Date of Award

12-2016

Document Type

Doctoral Research Project

Degree Name

Doctor of Psychology (PsyD)

Department

Psychology

First Advisor

Radhika Krishnamurthy

Second Advisor

Maria Lavooy

Third Advisor

John Lavelle

Fourth Advisor

Mary Beth Kenkel

Abstract

Gender exerts a strong influence over psychopathology experience and expression. The Masculine-Feminine Pathology (Mfp) scale is a recently developed research scale for the Minnesota Multiphasic Personality Inventory, Second Edition (MMPI-2), intended to reflect gender-influenced psychopathological symptoms. The current study was designed to examine whether Mfp scores serve as a useful moderator in the interpretation of MMPI-2 scores in terms of identifying gender-related symptom expression in an outpatient adult psychiatric sample. The sample consisted of 186 participants who had undergone outpatient psychotherapy. MMPI-2 scales include selected clinical scales, Restructured Clinical (RC) scales, content scales, supplementary scales, and Personality Psychopathology-Five (PSY-5) scales assessing various forms of psychopathology.
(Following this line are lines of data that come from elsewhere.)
(** * libcaparoc: register access and the protected nominal-current write

    A shallow embedding of [src/caparoc.cpp].  The MODBUS transport
    ([ModbusConnection], declared in [caparoc/modbus_connection.hpp]) is an
    external collaborator: it is taken as an interface, and every library
    function is a computation over an arbitrary implementation of it.  A run
    of a computation yields its result (a value or a thrown
    [std::invalid_argument]), the connection it leaves behind and the
    chronological list of transport calls and sleeps it performed. *)

From Stdlib Require Import ZArith List String Ascii Bool Lia DecimalString.
Import ListNotations.
Local Open Scope Z_scope.

(** ** Machine integers *)

(** Conversion of an [int] expression to [uint16_t]. *)
Definition to_uint16 (x : Z) : Z := x mod 65536.

(** Range of a [uint8_t] parameter. *)
Definition is_uint8 (x : Z) : Prop := 0 <= x < 256.

(** [std::format("{}", x)] for an unsigned integer argument. *)
Definition format_uint (x : Z) : string :=
  NilZero.string_of_uint (N.to_uint (Z.to_N x)).

(** ** Strings *)

(** [std::string::find(char)]: position of the first occurrence, or
    [npos] ([None]). *)
Fixpoint find_char (ch : ascii) (s : string) : option nat :=
  match s with
  | EmptyString => None
  | String a s' =>
      if Ascii.eqb a ch then Some O
      else match find_char ch s' with
           | Some n => Some (S n)
           | None => None
           end
  end.

(** [std::string::find] on a C string: position of the first occurrence of
    [pat] as a substring, or [npos] ([None]). *)
Fixpoint find (pat s : string) : option nat :=
  if String.prefix pat s then Some O
  else match s with
       | EmptyString => None
       | String _ s' =>
           match find pat s' with
           | Some n => Some (S n)
           | None => None
           end
       end.

(** [std::string::resize(n)] for [n] not above the length. *)
Definition resize (s : string) (n : nat) : string := String.substring 0 n s.

(** ** Transport interface and observable behaviour *)

(** One entry per transport call or blocking sleep, in program order. *)
Inductive Event : Type :=
| ERead (address : Z) (value : option Z)
| EReadBlock (address : Z) (count : Z) (values : option (list Z))
| EWrite (address value : Z) (ok : bool)
| ESleep (ms : Z).

(** The methods of [ModbusConnection] the library calls.  A read returns
    [false] or fills its [uint16_t] out-parameter(s); a write returns its
    [bool].  Each call may change the connection (and the device behind it). *)
Class ModbusConnection (Conn : Type) : Type := {
  read_register : Conn -> Z -> option Z * Conn;
  read_registers : Conn -> Z -> Z -> option (list Z) * Conn;
  write_register : Conn -> Z -> Z -> bool * Conn
}.

(** A device whose registers can be observed and that keeps what an
    acknowledged write stored. *)
Class HoldingRegisters (Conn : Type) {T : ModbusConnection Conn} : Type := {
  holding : Conn -> Z -> Z;
  write_stores : forall conn a v conn',
    write_register conn a v = (true, conn') -> holding conn' a = v;
  write_frame : forall conn a v ok conn' a',
    write_register conn a v = (ok, conn') -> a' <> a ->
    holding conn' a' = holding conn a'
}.

Inductive exn : Type :=
| invalid_argument (what : string).

Inductive result (A : Type) : Type :=
| Ok (a : A)
| Throw (e : exn).
Arguments Ok {A} a.
Arguments Throw {A} e.

Record Run (Conn A : Type) : Type := mkRun {
  res : result A;
  final : Conn;
  events : list Event
}.
Arguments mkRun {Conn A} res final events.
Arguments res {Conn A} r.
Arguments final {Conn A} r.
Arguments events {Conn A} r.

(** The exception a run ended with, if any. *)
Definition thrown {Conn A} (r : Run Conn A) : option exn :=
  match res r with
  | Ok _ => None
  | Throw e => Some e
  end.

Definition is_write (e : Event) : bool :=
  match e with
  | EWrite _ _ _ => true
  | _ => false
  end.

Definition is_read (e : Event) : bool :=
  match e with
  | ERead _ _ | EReadBlock _ _ _ => true
  | _ => false
  end.

(** ** Status structures *)

Module GlobalStatus.
Record t : Type := mk {
  undervoltage : bool;
  overvoltage : bool;
  cumulative_channel_error : bool;
  cumulative_80_warning : bool;
  system_current_too_high : bool
}.
End GlobalStatus.

Module ChannelStatus.
Record t : Type := mk {
  warning_80_percent : bool;
  overload : bool;
  short_circuit : bool;
  hardware_error : bool;
  voltage_error : bool;
  module_current_too_high : bool;
  system_current_too_high : bool
}.
End ChannelStatus.

(** Lines 528-533 of [get_global_status]: the flags of a status word. *)
Definition decode_global_status (val : Z) : GlobalStatus.t :=
  {| GlobalStatus.undervoltage := negb (Z.land val 0x01 =? 0);
     GlobalStatus.overvoltage := negb (Z.land val 0x02 =? 0);
     GlobalStatus.cumulative_channel_error := negb (Z.land val 0x04 =? 0);
     GlobalStatus.cumulative_80_warning := negb (Z.land val 0x08 =? 0);
     GlobalStatus.system_current_too_high := negb (Z.land val 0x10 =? 0) |}.

(** Lines 568-575 of [get_channel_status]: the flags of a status word. *)
Definition decode_channel_status (val : Z) : ChannelStatus.t :=
  {| ChannelStatus.warning_80_percent := negb (Z.land val 0x01 =? 0);
     ChannelStatus.overload := negb (Z.land val 0x02 =? 0);
     ChannelStatus.short_circuit := negb (Z.land val 0x04 =? 0);
     ChannelStatus.hardware_error := negb (Z.land val 0x08 =? 0);
     ChannelStatus.voltage_error := negb (Z.land val 0x10 =? 0);
     ChannelStatus.module_current_too_high := negb (Z.land val 0x20 =? 0);
     ChannelStatus.system_current_too_high := negb (Z.land val 0x40 =? 0) |}.

Section Library.

Context {Conn : Type} {T : ModbusConnection Conn}.

Definition M (A : Type) : Type := Conn -> Run Conn A.

Definition ret {A} (a : A) : M A := fun conn => mkRun (Ok a) conn [].

Definition throw {A} (e : exn) : M A := fun conn => mkRun (Throw e) conn [].

Definition bind {A B} (m : M A) (k : A -> M B) : M B := fun conn =>
  let r := m conn in
  match res r with
  | Ok a =>
      let r' := k a (final r) in
      mkRun (res r') (final r') (events r ++ events r')
  | Throw e => mkRun (Throw e) (final r) (events r)
  end.

Notation "x <- m ;; k" := (bind m (fun x => k))
  (at level 61, m at next level, right associativity).
Notation "m ;; k" := (bind m (fun _ => k))
  (at level 61, right associativity).

(** [conn.read_register(address, value)] *)
Definition conn_read_register (address : Z) : M (option Z) := fun conn =>
  let (value, conn') := read_register conn address in
  mkRun (Ok value) conn' [ERead address value].

(** [conn.read_registers(address, count, values)] *)
Definition conn_read_registers (address count : Z) : M (option (list Z)) :=
  fun conn =>
  let (values, conn') := read_registers conn address count in
  mkRun (Ok values) conn' [EReadBlock address count values].

(** [conn.write_register(address, value)] *)
Definition conn_write_register (address value : Z) : M bool := fun conn =>
  let (ok, conn') := write_register conn address value in
  mkRun (Ok ok) conn' [EWrite address value ok].

(** [std::this_thread::sleep_for(std::chrono::milliseconds(ms))] *)
Definition sleep_for (ms : Z) : M unit := fun conn =>
  mkRun (Ok tt) conn [ESleep ms].

(** ** Generic register access *)

Definition read_uint16 (address : Z) : M (option Z) :=
  value <- conn_read_register address ;;
  match value with
  | None => ret None
  | Some value => ret (Some value)
  end.

(** The two [char]s appended for [values[i]]: high byte, then low byte. *)
Definition register_chars (v : Z) : string :=
  String (ascii_of_N (Z.to_N (Z.land (Z.shiftr v 8) 255)))
    (String (ascii_of_N (Z.to_N (Z.land v 255))) EmptyString).

(** Lines 43-54 of [read_string32]: the loop over [i = 0 .. 15] and the
    trimming at the first null byte. *)
Definition string32_of_registers (values : list Z) : string :=
  let result :=
    fold_left
      (fun (result : string) (i : nat) =>
         String.append result (register_chars (nth i values 0)))
      (seq 0 16) EmptyString in
  match find_char Ascii.zero result with
  | Some end_ => resize result end_
  | None => result
  end.

Definition read_string32 (address : Z) : M (option string) :=
  values <- conn_read_registers address 16 ;;
  match values with
  | None => ret None
  | Some values => ret (Some (string32_of_registers values))
  end.

Definition write_uint16 (address value : Z) : M bool :=
  conn_write_register address value.

(** ** Topology *)

Definition get_number_of_connected_modules : M (option Z) :=
  read_uint16 0x2000.

Definition get_number_of_channels_for_module (module_number : Z)
  : M (option Z) :=
  if (module_number <? 1) || (module_number >? 16) then ret None
  else
    let address := to_uint16 (0x2001 + (module_number - 1)) in
    read_uint16 address.

(** ** Validation *)

Definition module_count_unreadable : exn :=
  invalid_argument "Failed to read number of connected modules from device".

Definition invalid_module_number (module_number num_modules : Z) : exn :=
  invalid_argument
    ("Invalid module number: " ++ format_uint module_number
     ++ ". Expected value between 1 and " ++ format_uint num_modules
     ++ " (number of connected modules)")%string.

Definition channel_count_unreadable (module_number : Z) : exn :=
  invalid_argument
    ("Failed to read number of channels for module "
     ++ format_uint module_number ++ " from device")%string.

Definition invalid_channel_number (channel_number module_number num_channels : Z)
  : exn :=
  invalid_argument
    ("Invalid channel number: " ++ format_uint channel_number
     ++ " for module " ++ format_uint module_number
     ++ ". Expected value between 1 and " ++ format_uint num_channels
     ++ " (number of channels for this module)")%string.

Definition validate_module_number (module_number : Z) : M unit :=
  num_modules_opt <- get_number_of_connected_modules ;;
  match num_modules_opt with
  | None => throw module_count_unreadable
  | Some num_modules =>
      if (module_number <? 1) || (module_number >? num_modules)
      then throw (invalid_module_number module_number num_modules)
      else ret tt
  end.

Definition validate_channel_number (module_number channel_number : Z) : M unit :=
  num_channels_opt <- get_number_of_channels_for_module module_number ;;
  match num_channels_opt with
  | None => throw (channel_count_unreadable module_number)
  | Some num_channels =>
      if (channel_number <? 1) || (channel_number >? num_channels)
      then throw (invalid_channel_number channel_number module_number
                    num_channels)
      else ret tt
  end.

(** ** Product information *)

Definition get_product_name_module (module_number : Z) : M (option string) :=
  validate_module_number module_number ;;
  let address := to_uint16 (0x1010 + (module_number - 1) * 0x10) in
  read_string32 address.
The study examined male-female differences in Mfp scores and the link between Mfp scores and psychopathology scores, and tested the hypothesis that Mfp scores would predict psychopathology scores better than other gender scales of the MMPI-2 (Scale 5 (Mf), Gender Role-Masculine (GM), and Gender Role-Feminine (GF). Additionally, the study examined the relationship between Mfp scores and clinician-rated functioning scores (Global Assessment of Functioning, GAF). Results indicated that women had significantly higher mean Mfp scores than men. Women also had a significantly greater frequency of high Mfp scores than men. These results are congruent with the initial hypotheses for this study. Mfp scores correlated with several MMPI-2 psychopathology scale scores at a large magnitude, that it measures psychopathology. However, Mfp was not found to be superior to the other MMPI-2 gender scales in predicting gender-expression psychopathology, which was inconsistent with expectations. Furthermore, regression analyses indicated that Mfp did not substantially contribute incrementally to the other gender scales in predicting gender-related psychopathology. With regards to the relationship between Mfp scores and GAF scores, high Mfp scores for women, indicative of anxious distress, were inversely correlated with lower functioning on GAF as predicted. However, the expected reverse direction of the association did not materialize for men. Implications of the results are discussed and directions for future research are provided.